**WORK INSTRUCTION**
Only the lines from the one containing "raises the provider's" through the one containing "Theorem raising_call_never_provisions" should be printed, exactly as they appear below, with both ends included.

⟨

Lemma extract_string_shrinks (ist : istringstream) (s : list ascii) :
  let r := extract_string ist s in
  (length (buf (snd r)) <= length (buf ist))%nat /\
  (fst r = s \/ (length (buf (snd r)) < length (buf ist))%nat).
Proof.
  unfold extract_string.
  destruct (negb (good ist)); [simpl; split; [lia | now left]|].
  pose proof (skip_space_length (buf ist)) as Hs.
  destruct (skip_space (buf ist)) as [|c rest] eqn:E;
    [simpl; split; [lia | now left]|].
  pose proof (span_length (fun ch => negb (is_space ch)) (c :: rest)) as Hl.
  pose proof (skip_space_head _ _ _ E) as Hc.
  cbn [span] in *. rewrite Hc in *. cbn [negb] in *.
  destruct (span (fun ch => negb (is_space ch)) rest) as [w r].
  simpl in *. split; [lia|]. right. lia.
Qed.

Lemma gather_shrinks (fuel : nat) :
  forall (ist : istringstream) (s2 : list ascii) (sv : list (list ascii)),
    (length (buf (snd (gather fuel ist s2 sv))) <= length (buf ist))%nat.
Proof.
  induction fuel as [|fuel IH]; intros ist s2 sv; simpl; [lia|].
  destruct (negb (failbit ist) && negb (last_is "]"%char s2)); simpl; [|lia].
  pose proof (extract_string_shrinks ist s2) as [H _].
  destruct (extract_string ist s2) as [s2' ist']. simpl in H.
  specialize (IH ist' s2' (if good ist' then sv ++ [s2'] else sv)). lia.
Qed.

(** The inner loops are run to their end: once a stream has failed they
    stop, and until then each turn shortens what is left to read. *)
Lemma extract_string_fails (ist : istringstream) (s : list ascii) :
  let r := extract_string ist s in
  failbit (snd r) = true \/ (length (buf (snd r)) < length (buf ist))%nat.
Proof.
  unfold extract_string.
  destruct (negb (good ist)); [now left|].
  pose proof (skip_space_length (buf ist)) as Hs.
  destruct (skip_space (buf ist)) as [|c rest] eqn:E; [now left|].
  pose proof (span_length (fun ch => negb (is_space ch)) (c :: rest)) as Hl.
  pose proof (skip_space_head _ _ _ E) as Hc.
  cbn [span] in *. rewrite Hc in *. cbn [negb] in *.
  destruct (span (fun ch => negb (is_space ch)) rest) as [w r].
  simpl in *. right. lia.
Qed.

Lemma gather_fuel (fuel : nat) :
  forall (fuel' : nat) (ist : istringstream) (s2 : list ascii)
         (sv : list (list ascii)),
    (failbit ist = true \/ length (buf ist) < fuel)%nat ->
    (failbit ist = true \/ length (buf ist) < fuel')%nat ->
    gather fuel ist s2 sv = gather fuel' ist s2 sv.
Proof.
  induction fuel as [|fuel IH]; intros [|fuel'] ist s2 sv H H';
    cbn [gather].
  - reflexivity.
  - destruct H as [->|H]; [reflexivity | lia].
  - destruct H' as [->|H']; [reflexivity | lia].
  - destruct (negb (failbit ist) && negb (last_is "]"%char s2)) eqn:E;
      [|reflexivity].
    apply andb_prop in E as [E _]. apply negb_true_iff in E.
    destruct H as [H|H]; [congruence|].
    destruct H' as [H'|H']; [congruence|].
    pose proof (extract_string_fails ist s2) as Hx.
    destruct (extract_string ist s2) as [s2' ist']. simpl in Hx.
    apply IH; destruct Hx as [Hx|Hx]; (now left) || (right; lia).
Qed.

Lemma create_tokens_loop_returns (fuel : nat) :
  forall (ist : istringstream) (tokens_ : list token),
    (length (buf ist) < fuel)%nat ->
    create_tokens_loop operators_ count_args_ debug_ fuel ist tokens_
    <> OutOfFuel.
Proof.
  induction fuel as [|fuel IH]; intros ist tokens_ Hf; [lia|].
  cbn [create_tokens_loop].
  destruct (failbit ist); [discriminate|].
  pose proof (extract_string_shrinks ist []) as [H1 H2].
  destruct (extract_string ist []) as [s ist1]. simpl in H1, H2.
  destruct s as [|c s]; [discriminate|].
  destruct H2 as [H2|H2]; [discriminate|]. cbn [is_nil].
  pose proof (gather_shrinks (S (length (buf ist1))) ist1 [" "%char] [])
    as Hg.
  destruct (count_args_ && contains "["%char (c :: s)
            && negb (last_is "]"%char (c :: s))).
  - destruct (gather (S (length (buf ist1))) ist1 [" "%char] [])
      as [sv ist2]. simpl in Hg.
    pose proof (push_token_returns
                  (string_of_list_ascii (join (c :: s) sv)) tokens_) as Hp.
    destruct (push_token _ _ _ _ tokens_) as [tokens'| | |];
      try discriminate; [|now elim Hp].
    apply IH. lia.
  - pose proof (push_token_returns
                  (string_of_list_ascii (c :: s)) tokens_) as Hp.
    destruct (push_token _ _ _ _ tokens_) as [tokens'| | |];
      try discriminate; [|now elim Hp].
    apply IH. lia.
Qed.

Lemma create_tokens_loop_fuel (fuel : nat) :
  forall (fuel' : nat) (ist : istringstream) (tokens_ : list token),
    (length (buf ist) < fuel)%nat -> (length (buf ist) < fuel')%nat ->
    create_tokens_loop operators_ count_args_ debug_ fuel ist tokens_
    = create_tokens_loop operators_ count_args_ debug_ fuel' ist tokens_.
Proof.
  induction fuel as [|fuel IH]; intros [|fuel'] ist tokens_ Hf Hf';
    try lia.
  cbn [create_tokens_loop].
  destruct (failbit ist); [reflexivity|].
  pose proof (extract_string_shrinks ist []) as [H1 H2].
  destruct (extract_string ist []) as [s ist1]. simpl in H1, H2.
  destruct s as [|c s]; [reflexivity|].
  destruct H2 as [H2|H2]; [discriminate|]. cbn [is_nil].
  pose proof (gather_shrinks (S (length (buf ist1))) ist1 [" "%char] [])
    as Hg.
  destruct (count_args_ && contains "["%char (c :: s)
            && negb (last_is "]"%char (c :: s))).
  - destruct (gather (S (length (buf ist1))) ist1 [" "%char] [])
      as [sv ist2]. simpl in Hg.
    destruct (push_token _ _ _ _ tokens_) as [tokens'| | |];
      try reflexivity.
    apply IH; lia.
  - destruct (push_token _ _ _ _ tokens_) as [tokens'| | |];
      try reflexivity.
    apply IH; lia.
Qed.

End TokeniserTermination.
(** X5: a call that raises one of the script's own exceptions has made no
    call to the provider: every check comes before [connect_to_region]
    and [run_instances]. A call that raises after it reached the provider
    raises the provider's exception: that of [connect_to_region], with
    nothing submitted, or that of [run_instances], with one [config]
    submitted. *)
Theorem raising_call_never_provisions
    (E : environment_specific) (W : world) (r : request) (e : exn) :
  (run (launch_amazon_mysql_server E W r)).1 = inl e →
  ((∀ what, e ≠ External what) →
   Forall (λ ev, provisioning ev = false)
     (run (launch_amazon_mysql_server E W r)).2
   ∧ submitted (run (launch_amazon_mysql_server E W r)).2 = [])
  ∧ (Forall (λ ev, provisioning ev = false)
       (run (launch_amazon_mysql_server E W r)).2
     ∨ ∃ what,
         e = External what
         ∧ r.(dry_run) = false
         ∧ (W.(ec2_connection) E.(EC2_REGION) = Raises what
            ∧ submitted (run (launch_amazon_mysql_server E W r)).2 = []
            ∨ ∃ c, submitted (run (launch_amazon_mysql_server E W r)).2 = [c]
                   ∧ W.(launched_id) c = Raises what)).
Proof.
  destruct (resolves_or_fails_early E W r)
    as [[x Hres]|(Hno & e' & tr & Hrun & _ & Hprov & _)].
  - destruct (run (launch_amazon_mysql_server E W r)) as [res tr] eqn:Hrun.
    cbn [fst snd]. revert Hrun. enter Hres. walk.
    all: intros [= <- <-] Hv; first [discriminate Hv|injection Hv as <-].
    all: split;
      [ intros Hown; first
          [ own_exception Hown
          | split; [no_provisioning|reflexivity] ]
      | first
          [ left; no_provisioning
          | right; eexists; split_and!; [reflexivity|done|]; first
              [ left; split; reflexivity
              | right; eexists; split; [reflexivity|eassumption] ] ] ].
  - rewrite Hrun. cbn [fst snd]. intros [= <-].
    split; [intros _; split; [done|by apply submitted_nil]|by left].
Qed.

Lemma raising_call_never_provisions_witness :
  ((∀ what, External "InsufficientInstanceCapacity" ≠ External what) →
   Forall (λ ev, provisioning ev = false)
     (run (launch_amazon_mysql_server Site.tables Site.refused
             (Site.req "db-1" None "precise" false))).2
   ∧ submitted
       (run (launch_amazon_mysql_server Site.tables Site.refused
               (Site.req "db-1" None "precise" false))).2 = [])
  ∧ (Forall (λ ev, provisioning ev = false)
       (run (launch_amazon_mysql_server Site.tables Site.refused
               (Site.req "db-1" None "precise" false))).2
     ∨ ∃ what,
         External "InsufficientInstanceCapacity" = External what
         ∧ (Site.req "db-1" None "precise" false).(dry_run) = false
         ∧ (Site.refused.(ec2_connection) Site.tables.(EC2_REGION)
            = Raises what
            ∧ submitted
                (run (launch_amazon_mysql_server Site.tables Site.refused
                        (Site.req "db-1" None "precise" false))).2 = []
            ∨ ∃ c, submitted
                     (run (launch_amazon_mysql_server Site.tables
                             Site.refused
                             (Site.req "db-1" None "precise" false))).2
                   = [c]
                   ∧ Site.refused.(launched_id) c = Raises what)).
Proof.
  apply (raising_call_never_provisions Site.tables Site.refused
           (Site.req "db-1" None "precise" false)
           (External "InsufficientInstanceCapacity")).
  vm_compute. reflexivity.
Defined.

⟩

**SOLUTION TO THIS TASK**
    raises the provider's exception: that of [connect_to_region], with
    nothing submitted, or that of [run_instances], with one [config]
    submitted. *)
Theorem raising_call_never_provisions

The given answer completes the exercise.